Traditionally, nondeterministic devices have been viewed as having as many nondeterministic guesses as time steps. The studies of this concept of unlimited nondeterminism led, for example, to the famous open LBA-problem or the unsolved question whether or not P equals NP. In order to gain further understanding of the nature of nondeterminism , in [28,44] it has been viewed as an additional limited resource. In [11,46,52] cellular automata started to be considered from this point of view.

In classical computations the states of the neighboring cells are communicated in one time step. That is, the number of bits exchanged is determined by the number of states. A natural and interesting restriction is to limit the number of bits to some constant being independent of the number of states. Iterative arrays with restricted inter-cell communication have been investigated in [93,94], where algorithmic design techniques for sequence generation are shown. In particular, several important infinite, non-regular sequences such as exponential or polynomial, Fibonacci and prime sequences can be generated in real time. Connectivity recognition problems are dealt with in [92], whereas in [99] the computational capacity of one-way cellular automata with restricted inter-cell communication is considered. First results concerning formal language aspects of IAs with restricted inter-cell communication are shown in [53,54].
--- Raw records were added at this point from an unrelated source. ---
Lemma rounds_loop_rows (k r : nat) (bs0 bs : list BoatSimulationState)
    (total : nat) (w : World) sched bs' w' total' :
  Forall2 (progress r) bs0 bs →
  rounds_loop env k bs total w = (sched, bs', w', Ok total') →
  unstamped <$> sent_messages sched = seq r k ≫= round_rows bs0 ∧
  Forall stamped (sent_messages sched).
Proof.
  revert r bs total w sched bs' w' total'.
  induction k as [|k IH]; intros r bs total w sched bs' w' total' Hall; simpl.
  - by intros [= <- <- <- <-].
  - destruct (round_loop env bs total w) as [[[es bs1] w1] r1] eqn:Hround.
    destruct r1 as [total1|e]; [|done].
    destruct (rounds_loop env k bs1 total1 w1)
      as [[[later bs2] w2] r2] eqn:Hlater.
    intros [= <- <- <- ->].
    destruct (round_loop_progress _ _ _ _ _ _ _ _ _ _ Hall Hround) as [H1 _].
    destruct (round_loop_rows _ _ _ _ _ _ _ _ _ Hall Hround) as [Hrows Hst].
    destruct (IH _ _ _ _ _ _ _ _ H1 Hlater) as [Hrows' Hst'].
    unfold sent_messages in *. rewrite !bind_cons, fmap_app.
    rewrite Hrows, Hrows'. split; [done|]. by apply Forall_app.
Qed.

Lemma progress_sent_total (r : nat) (bs0 bs : list BoatSimulationState) :
  Forall2 (progress r) bs0 bs →
  Forall (λ b, length (data_lines b) ≤ r)%nat bs0 →
  sent_total bs = (sent_total bs0
                   + sum_list_with (λ b, length (data_lines b)) bs0)%nat.
Proof.
  induction 1 as [|b0 b rest0 rest Hb _ IH]; [done|].
  intros [Hr Hrest]%Forall_cons. rewrite !sent_total_cons, IH by done.
  destruct Hb as (_ & _ & _ & -> & _). simpl. lia.
Qed.

(** A worker that returns has sent one message per row of its batch. *)

Lemma worker_ok_count (bs : list BoatSimulationState) (w : World) (n : nat) :
  Forall constructed bs →
  returned (worker_thread_simulation env bs w) = Ok n →
  n = sum_list_with (λ b, length (data_lines b)) bs.
Proof.
  intros Hall. rewrite worker_unfold.
  destruct (rounds_loop env (max_rounds bs) bs O w)
    as [[[sched boats'] w'] res] eqn:Hloop.
  simpl. intros ->.
  destruct (rounds_loop_progress _ _ 0 _ _ _ _ _ _ _ _
              (constructed_progress bs Hall) Hloop) as (_ & Hfin & _).
  apply rounds_loop_conserves in Hloop.
  rewrite (progress_sent_total _ _ _ Hfin) in Hloop.
  - rewrite constructed_sent_total in Hloop by done. lia.
  - apply Forall_forall. intros b Hb. simpl. by apply max_rounds_bounds.
Qed.

(** X8: a worker that returns has sent every row of every boat of its
    batch exactly once, round by round: the messages accepted are,
    their time fields apart, row 0 of each boat in claim order, then
    row 1 of each boat that has one, and so on, each under its boat's
    unique id; every message carries equal [time] and [timestamp]. *)
Theorem worker_replays_rows_round_by_round
    (bs : list BoatSimulationState) (w : World) (n : nat) :
  Forall constructed bs →
  returned (worker_thread_simulation env bs w) = Ok n →
  ∃ messages,
    delivered (world_after (worker_thread_simulation env bs w))
      = delivered w ++ messages ∧
    unstamped <$> messages
      = seq 0 (max_list_with (λ b, length (data_lines b)) bs)
          ≫= round_rows bs ∧
    Forall stamped messages ∧
    length messages = sum_list_with (λ b, length (data_lines b)) bs.
Proof.
  intros Hall Hok.
  pose proof (worker_ok_count bs w n Hall Hok) as Hcount.
  revert Hok. rewrite worker_unfold.
  destruct (rounds_loop env (max_rounds bs) bs O w)
    as [[[sched boats'] w'] res] eqn:Hloop.
  simpl. intros ->.
  destruct (rounds_loop_world env _ _ _ _ _ _ _ _ Hloop) as (Hd & _ & Ht).
  destruct (rounds_loop_rows _ 0 _ _ _ _ _ _ _ _
              (constructed_progress bs Hall) Hloop) as [Hrows Hst].
  exists (sent_messages sched).
  split; [done|]. split; [by rewrite Hrows, max_rounds_max_list|].
  split; [done|]. rewrite <- Hcount. by rewrite (Ht n eq_refl).
Qed.

End ReplayFacts.

(** ** The boat over any calls *)

Section MachineFacts.

Variable env : Env.

Lemma advanced_refl (b : BoatSimulationState) : advanced b b.
Proof. by repeat split. Qed.

Lemma advanced_trans (b1 b2 b3 : BoatSimulationState) :
  advanced b1 b2 → advanced b2 b3 → advanced b1 b3.
Proof.
  unfold advanced. intros H1 H2.
  destruct H1 as (?&?&?&?&?&?&?&?&?&?&?), H2 as (?&?&?&?&?&?&?&?&?&?&?).
  repeat split; try congruence; try lia. auto.
Qed.
Section ImageAfterUpload.

Variable png : codec.

(** X24. The upload settles which image reference the metadata file of a
    generated pair holds.  When [uploadNFTToMinio] gets its connection to
    the object store and the reference [generateNFT] wrote does not start
    with [http], the file holds afterwards the URL
    [https://<endPoint>/<bucketName>/images/<tokenId>.png] of the upload
    configuration, whether or not the two objects were then stored.  In
    every other case, without a connection or with a reference that was
    absolute already, it holds the reference as [generateNFT] wrote it. *)
Theorem upload_settles_the_image_reference tokenId config w g w1 minioConfig r w2 :
  generateNFT png tokenId config w = (Return g, w1) ->
  uploadNFTToMinio minioConfig (Generated.imagePath g) (Generated.metadataPath g) w1
  = (r, w2) ->
  stored_image w2 (Generated.metadataPath g)
  = Some (JString
            (if connects minioConfig (store w1)
                && negb (startsWith (NFTMetadata.image (Generated.metadata g)) "http")
             then upload_url minioConfig (number_to_string tokenId +:+ ".png")
             else NFTMetadata.image (Generated.metadata g))).
Proof.
  intros Hgen Hup.
  apply generateNFT_Return_inv in Hgen
    as (d & attributes & w0 & Hout & _ & _ & -> & Hdisk & Hcwd).
  cbn [Generated.imagePath Generated.metadataPath Generated.metadata] in *.
  set (m := metadata_of tokenId config attributes (clock w)) in *.
  destruct (generated_files_present tokenId config w w1 d _ _ Hcwd Hdisk) as [_ Hread1].
  assert (Hparse : JSON_parse (stripBom (JSON_stringify (metadata_json m)))
                   = Some (metadata_json m)).
  { rewrite <- (append_nil_r (JSON_stringify _)). now apply metadata_round_trip. }
  assert (Hsame : forall w', disk w' = disk w1 -> cwd w' = cwd w1 ->
            stored_image w' (metadata_path tokenId config)
            = Some (JString (NFTMetadata.image m))).
  { intros w' Hd Hc. unfold stored_image.
    replace (read_back w' (metadata_path tokenId config))
      with (read_back w1 (metadata_path tokenId config))
      by (unfold read_back; now rewrite Hd, Hc).
    rewrite Hread1, Hparse. reflexivity. }
  destruct (uploadNFTToMinio_run minioConfig (image_path tokenId config)
              (metadata_path tokenId config) w1) as [Hyes Hno].
  destruct (connects minioConfig (store w1)).
  2:{ destruct (Hno eq_refl) as (w' & Hrun & Hq & _). rewrite Hup in Hrun.
      inversion Hrun; subst w'. cbn [andb]. apply Hsame; apply Hq. }
  clear Hno.
  destruct (Hyes eq_refl)
    as (client & wa & url1 & wb & wc & url2 & wd & w' & Hqa & _ & Hup1 & Habs & Hup2 & Hrun
        & Hq & _).
  rewrite Hup in Hrun. inversion Hrun; subst w'. clear Hrun Hyes.
  apply keeps_uploadToMinio in Hup1 as [Hdb Hcb].
  apply keeps_uploadToMinio in Hup2 as [Hdd Hcd].
  destruct Hqa as (Hda & Hca & _). destruct Hq as (Hd2 & Hc2 & _).
  assert (Hdisk_b : disk wb = disk w1) by congruence.
  assert (Hcwd_b : cwd wb = cwd w1) by congruence.
  destruct (absolutize_image_run minioConfig (metadata_path tokenId config)
              (path_basename (image_path tokenId config)) wb m)
    as (wc' & Habs' & Hcc & Hdc).
  { unfold read_back. rewrite Hdisk_b, Hcwd_b. exact Hread1. }
  { rewrite Hdisk_b, Hcwd_b, Hcwd, Hdisk. now apply metadata_file_writable. }
  { apply image_reference_nonempty. }
  rewrite Habs in Habs'. inversion Habs'; subst wc'. clear Habs'.
  cbn [andb]. destruct (startsWith (NFTMetadata.image m) "http"); cbn [negb].
  - apply Hsame; congruence.
  - destruct (generated_paths tokenId config) as (Hbase & _). rewrite Hbase in Hdc.
    unfold stored_image, read_back, file_at.
    replace (disk w2) with (disk wc) by congruence.
    replace (cwd w2) with (cwd wb) by congruence.
    rewrite Hdc, lookup_insert_eq.
    rewrite (metadata_round_trip
               (with_image (upload_url minioConfig (number_to_string tokenId +:+ ".png")) m)
               LF eq_refl).
    reflexivity.
Qed.

End ImageAfterUpload.

Lemma upload_settles_the_image_reference_witness :
  stored_image (snd demo_collection_upload) (snd demo_collection_files)
  = Some (JString "https://minio.example.com/nft-collection/collections/dogs/images/1.png").
Proof.
  pose (g := match fst demo_collection_run with
             | Return g => g
             | Throw _ => Generated.mk "" "" (NFTMetadata.mk "" "" "" [] "")
             end).
  assert (Hrun : generateNFT demo_codec (Num 1) demo_collection_config demo_world_s3
                 = (Return g, snd demo_collection_run)).
  { apply (run_eq (generateNFT demo_codec (Num 1) demo_collection_config) demo_world_s3).
    vm_compute. reflexivity. }
  assert (Hfiles : demo_collection_files = (Generated.imagePath g, Generated.metadataPath g)).
  { vm_compute. reflexivity. }
  assert (Hup : uploadNFTToMinio demo_minio_config (Generated.imagePath g)
                  (Generated.metadataPath g) (snd demo_collection_run)
                = (fst demo_collection_upload, snd demo_collection_upload)).
  { unfold demo_collection_upload. rewrite Hfiles. cbn [fst snd].
    now destruct (uploadNFTToMinio _ _ _ _). }
  pose proof (upload_settles_the_image_reference demo_codec (Num 1) demo_collection_config
                demo_world_s3 g (snd demo_collection_run) demo_minio_config
                (fst demo_collection_upload) (snd demo_collection_upload) Hrun Hup) as H.
  assert (Hconnects : connects demo_minio_config (store (snd demo_collection_run)) = true)
    by (vm_compute; reflexivity).
  assert (Himage : NFTMetadata.image (Generated.metadata g) = "1.png")
    by (vm_compute; reflexivity).
  rewrite Hfiles. cbn [snd]. rewrite H, Hconnects, Himage. reflexivity.
Defined.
Finally, we turn to reversibility . Reversibility in the context of computing devices means that deterministic computations are also backward deterministic. Roughly speaking, in a reversible device no information is lost and every configuration occurring in any computation has at most one predecessor. Many different formal models have been studied in connection with reversibility. An early result on general reversible CAs is the possibility to make any CA, possibly irreversible, reversible by increasing the dimension. In detail, in [91] it is shown that any k‑dimensional CA can be embedded into a (k + 1)-dimensional reversible CA. This result has significantly been improved by showing how to make irreversible one‐dimensional CAs reversible without increasing the dimension [65]. Furthermore, it is known that even reversible one‐dimensional one-way CAs are computationally universal [64,66]. These results concern cellular automata with unbounded space. Moreover, in order to obtain a reversible device the neighborhood as well as the time complexity may be increased. In [23] it is shown that the neighborhood of a reversible CA is at most n −1 when the given reversible CA has n states. Additionally, this upper bound is shown to be tight. Cellular language acceptors with bounded space that are reversible on the core of computation, that is, from initial configuration to the configuration given by the time complexity, are introduced in [55,56]. At first glance, such a setting should simplify matters. However, it is quite the contrary, and such real-time reversibility is undecidable. There are many properties and relations still to be discovered in this setting.